## What is expected
Find the line with "readable : File" and the line with "Bind Scope js_scope with M." in the entries below; output exactly those two lines, every line between them, and no others.

§ §

(** * IHC nuclear count: the workflow controller of [src/App.tsx], the
      two-pass analysis of [src/services/geminiService.ts] and the handlers
      of [src/components/CalibrationModal.tsx]

    The development embeds the TypeScript sources shallowly, in two layers.

    The first layer is the program over the numbers its values denote and
    with handlers that run one after the other.

    - JavaScript numbers are the numbers they denote: the JSON counts of a
      model reply are rationals ([Q], so the aggregation computes), the
      pointer coordinates of the selection polygon are reals ([R], because
      the closing test takes a square root; on rational points it computes,
      see [closesPolygon_rational]).
    - [async] functions are computations in a state-and-exception monad over
      the [World]: the React state of [App], [localStorage] and a log of the
      calls that leave the component.  An [await] is sequencing.
    - The collaborators (the model provider, [FileReader], the canvas, the
      object-URL registry) are an [Env] of functions: what they answer is
      an input of every handler.
    - The handlers of [CalibrationModal] are functions on the state of the
      modal; strings are sequences of code units below 256.

    The second layer has what the first leaves out, where a property
    depends on it.

    - [Interleaved]: the event loop.  A handler runs up to its next [await]
      on a collaborator; what the user does meanwhile runs before the
      handler continues, and the continuation keeps the state variables of
      the render that started it.  A handler of the first layer is the
      handler of this one run without interruption ([complete_handler]).
    - [Binary64]: Numbers as IEEE 754 binary64 floats, every operation
      rounded to nearest, for the aggregation of the two passes and the
      closing test of the polygon.  On integers up to 2^53 the aggregation
      is the exact one ([average_exact]). *)

From Stdlib Require Import String List ZArith QArith Qround Reals Qreals Lra Lia Bool.
From Stdlib Require Import Ascii Decimal DecimalString DecimalN.
From Stdlib Require Import FunctionalExtensionality SpecFloat Qpower.
From stdpp Require Import gmap strings.

Import ListNotations.
Local Open Scope string_scope.
Local Open Scope list_scope.

(** ** Values of [JSON.parse] *)

#[local] Set Warnings "-register-all".

Inductive JsValue :=
| JNull
| JBool (b : bool)
| JNumber (q : Q)
| JString (s : string)
| JArray (items : list JsValue)
| JObject (fields : list (string * JsValue)).

(** The result of the [typeof] operator on a value, or on [undefined] when a
    property is absent ([None]). *)
Inductive TypeTag := TUndefined | TObject | TBoolean | TNumber | TString.

Definition typeof (v : option JsValue) : TypeTag :=
  match v with
  | None => TUndefined
  | Some JNull => TObject
  | Some (JBool _) => TBoolean
  | Some (JNumber _) => TNumber
  | Some (JString _) => TString
  | Some (JArray _) => TObject
  | Some (JObject _) => TObject
  end.

Definition TypeTag_eqb (a b : TypeTag) : bool :=
  match a, b with
  | TUndefined, TUndefined | TObject, TObject | TBoolean, TBoolean
  | TNumber, TNumber | TString, TString => true
  | _, _ => false
  end.

Fixpoint assoc (k : string) (fields : list (string * JsValue)) : option JsValue :=
  match fields with
  | [] => None
  | (k', v) :: rest => if String.eqb k k' then Some v else assoc k rest
  end.

(** Exceptions. *)
Inductive Exn :=
| Error (message : string)   (* [throw new Error(message)] *)
| TypeError                  (* reading a property of [null] *)
| SyntaxError                (* [JSON.parse] of a text that is not JSON *)
| Rejection.                 (* a collaborator rejected its promise *)

Inductive Result (A : Type) :=
| Ok (a : A)
| Throw (e : Exn).
Arguments Ok {A} a.
Arguments Throw {A} e.

(** [v.k] for one of the field names the services read: [null] has no
    properties and the access throws; primitives and arrays have no such own
    or inherited property and give [undefined]; an object holds each key
    once, and [assoc] reads its first binding. *)
Definition getProp (v : JsValue) (k : string) : Result (option JsValue) :=
  match v with
  | JNull => Throw TypeError
  | JObject fields => Ok (assoc k fields)
  | _ => Ok None
  end.

(** [Math.round]: the nearest integer, the midpoint going towards
    +Infinity. *)
Definition Math_round (q : Q) : Q := inject_Z (Qfloor (q + (1 # 2))).

(** ** [types.ts] *)

Record AnalysisResult := {
  positive_nuclei_count : Q;
  negative_nuclei_count : Q;
  total_nuclei_count : Q
}.

Record QualityCheckResult := {
  is_suitable : bool;
  feedback : string;
  issues : list JsValue
}.

(** ** Files, images and points *)

(** A [File]: its name, its MIME type and its bytes, the bytes kept as their
    base64 text (what [fileToBase64] resolves to). *)
Record File := {
  name : string;
  type : string;
  content : string
}.

(** An object URL [blob:...#id]; never the empty string, so [image?.url] is
    truthy exactly when [image] is not [null]. *)
Definition Url := nat.

Record Image := {
  file : File;
  url : Url
}.

Record Point := {
  x : R;
  y : R
}.

(** The pointer event of a click or a move over the preview box: the pointer
    position and the bounding client rectangle of the box. *)
Record MouseEvent := {
  clientX : R;
  clientY : R;
  rect_left : R;
  rect_top : R;
  rect_width : R;
  rect_height : R
}.

Inductive Mode := ANALYSIS | EDIT.

(** ** The React state of [App] (lines 38-54) *)

Record AppState := {
  mode : Mode;
  image : option Image;
  analysisResult : option AnalysisResult;
  isLoading : bool;
  error : option string;
  prompt : string;
  qualityCheckResult : option QualityCheckResult;
  isQualityChecking : bool;
  qualityCheckError : option string;
  analysisProgress : option Q;
  selectionPoints : list Point;
  isDrawing : bool;
  previewPoint : option Point
}.

Definition initialState : AppState := {|
  mode := ANALYSIS;
  image := None;
  analysisResult := None;
  isLoading := false;
  error := None;
  prompt := "";
  qualityCheckResult := None;
  isQualityChecking := false;
  qualityCheckError := None;
  analysisProgress := None;
  selectionPoints := [];
  isDrawing := true;
  previewPoint := None
|}.

(** ** [localStorage] and the log of outgoing calls *)

(** What the component writes under its two keys: the JSON text of an
    analysis result and the JSON text of [{base64, name, type}]. *)
Inductive Stored :=
| StoredResult (r : AnalysisResult)
| StoredImage (base64 name type : string).

Inductive Task := QualityPrompt | CountPrompt | EditPrompt (instruction : string).

(** The argument of [ai.models.generateContent]. *)
Record Request := {
  model : string;
  task : Task;
  mimeType : string;
  data : string;
  temperature : option Q
}.

Inductive Effect :=
| GenerateContent (req : Request)    (* a model request is issued *)
| Settled                            (* the pending request resolved or rejected *)
| OnProgress (progress : Q)          (* the progress callback is invoked *)
| CreateObjectURL (f : File) (u : Url)
| RevokeObjectURL (u : Url)
| ConsoleError (e : Exn).

Record World := {
  app : AppState;
  localStorage : gmap string Stored;
  log : list Effect                  (* oldest first *)
}.

(** What the provider answers to a request. *)
Inductive Reply :=
| Rejects                            (* the promise rejects *)
| Text (parsed : option JsValue)     (* [response.text]; [None]: not JSON *)
| InlineData (data mimeType : string).

(** What becomes of the clip path of [getMaskedFile] (lines 110-150). *)
Inductive Raster :=
| LoadError                          (* [image.onerror] *)
| NoContext                          (* [getContext('2d')] gave [null] *)
| NoBlob                             (* [toBlob] gave [null] *)
| Png (base64 : string).             (* the clipped canvas, as PNG *)

Definition isRequest (e : Effect) : bool :=
  match e with GenerateContent _ => true | _ => false end.

(** How many model requests a history holds. *)
Definition requests (h : list Effect) : nat := length (List.filter isRequest h).

(** The collaborators.  The provider answers the request numbered [n] (from
    0, over the whole history) as it likes; so does the registry of object
    URLs with the history it is asked in. *)
Record Env := {
  readable : File -> bool;                             (* [FileReader] succeeds *)
  provider : nat -> Request -> Reply;
  canvas : File -> list Point -> Raster;
  objectURL : list Effect -> Url
}.

(** ** The monad of handlers *)

Definition M (A : Type) : Type := World -> Result A * World.

Definition ret {A} (a : A) : M A := fun w => (Ok a, w).

Definition throw {A} (e : Exn) : M A := fun w => (Throw e, w).

Definition bind {A B} (m : M A) (k : A -> M B) : M B :=
  fun w =>
    match m w with
    | (Ok a, w') => k a w'
    | (Throw e, w') => (Throw e, w')
    end.

Declare Scope js_scope.
Delimit Scope js_scope with js.
Bind Scope js_scope with M.
Notation "v <- m ;; k" := (bind m (fun v => k))
  (at level 100, m at next level, right associativity) : js_scope.
Notation "m ;; k" := (bind m (fun _ => k))
  (at level 100, right associativity) : js_scope.

(** [try { body } catch (err) { handler err }]. *)
Definition try_catch (body : M unit) (handler : Exn -> M unit) : M unit :=
  fun w =>
    match body w with
    | (Ok _, w') => (Ok tt, w')
    | (Throw e, w') => handler e w'
    end.

(** [try { body } finally { final }]: [final] runs on both ways out and an
    exception of [body] goes on after it. *)
Definition try_finally (body : M unit) (final : M unit) : M unit :=
  fun w =>
    match body w with
    | (Ok _, w') => final w'
    | (Throw e, w') =>
        match final w' with
        | (Ok _, w'') => (Throw e, w'')
        | thrown => thrown
        end
    end.

Definition try_catch_finally (body : M unit) (handler : Exn -> M unit)
    (final : M unit) : M unit :=
  try_finally (try_catch body handler) final.

(** The state a handler leaves behind, whether it returned or its promise
    rejected. *)
Definition run (handler : M unit) (w : World) : World := snd (handler w).

Definition emit (e : Effect) : M unit :=
  fun w => (Ok tt, {| app := app w; localStorage := localStorage w;
                      log := log w ++ [e] |}).

Definition history : M (list Effect) := fun w => (Ok (log w), w).

Definition getState : M AppState := fun w => (Ok (app w), w).

Definition update (f : AppState -> AppState) : M unit :=
  fun w => (Ok tt, {| app := f (app w); localStorage := localStorage w;
                      log := log w |}).

Definition localStorage_getItem (k : string) : M (option Stored) :=
  fun w => (Ok (localStorage w !! k), w).

Definition localStorage_setItem (k : string) (v : Stored) : M unit :=
  fun w => (Ok tt, {| app := app w; localStorage := <[k := v]> (localStorage w);
                      log := log w |}).

Definition localStorage_removeItem (k : string) : M unit :=
  fun w => (Ok tt, {| app := app w; localStorage := delete k (localStorage w);
                      log := log w |}).

Definition console_error (e : Exn) : M unit := emit (ConsoleError e).

Definition URL_revokeObjectURL (u : Url) : M unit := emit (RevokeObjectURL u).

(** ** The state setters of [useState] *)

Definition with_mode (v : Mode) (st : AppState) : AppState :=
  {| mode := v; image := image st; analysisResult := analysisResult st;
     isLoading := isLoading st; error := error st; prompt := prompt st;
     qualityCheckResult := qualityCheckResult st;
     isQualityChecking := isQualityChecking st;
     qualityCheckError := qualityCheckError st;
     analysisProgress := analysisProgress st;
     selectionPoints := selectionPoints st; isDrawing := isDrawing st;
     previewPoint := previewPoint st |}.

§ §

## Response area
  readable : File -> bool;                             (* [FileReader] succeeds *)
  provider : nat -> Request -> Reply;
  canvas : File -> list Point -> Raster;
  objectURL : list Effect -> Url
}.

(** ** The monad of handlers *)

Definition M (A : Type) : Type := World -> Result A * World.

Definition ret {A} (a : A) : M A := fun w => (Ok a, w).

Definition throw {A} (e : Exn) : M A := fun w => (Throw e, w).

Definition bind {A B} (m : M A) (k : A -> M B) : M B :=
  fun w =>
    match m w with
    | (Ok a, w') => k a w'
    | (Throw e, w') => (Throw e, w')
    end.

Declare Scope js_scope.
Delimit Scope js_scope with js.
Bind Scope js_scope with M.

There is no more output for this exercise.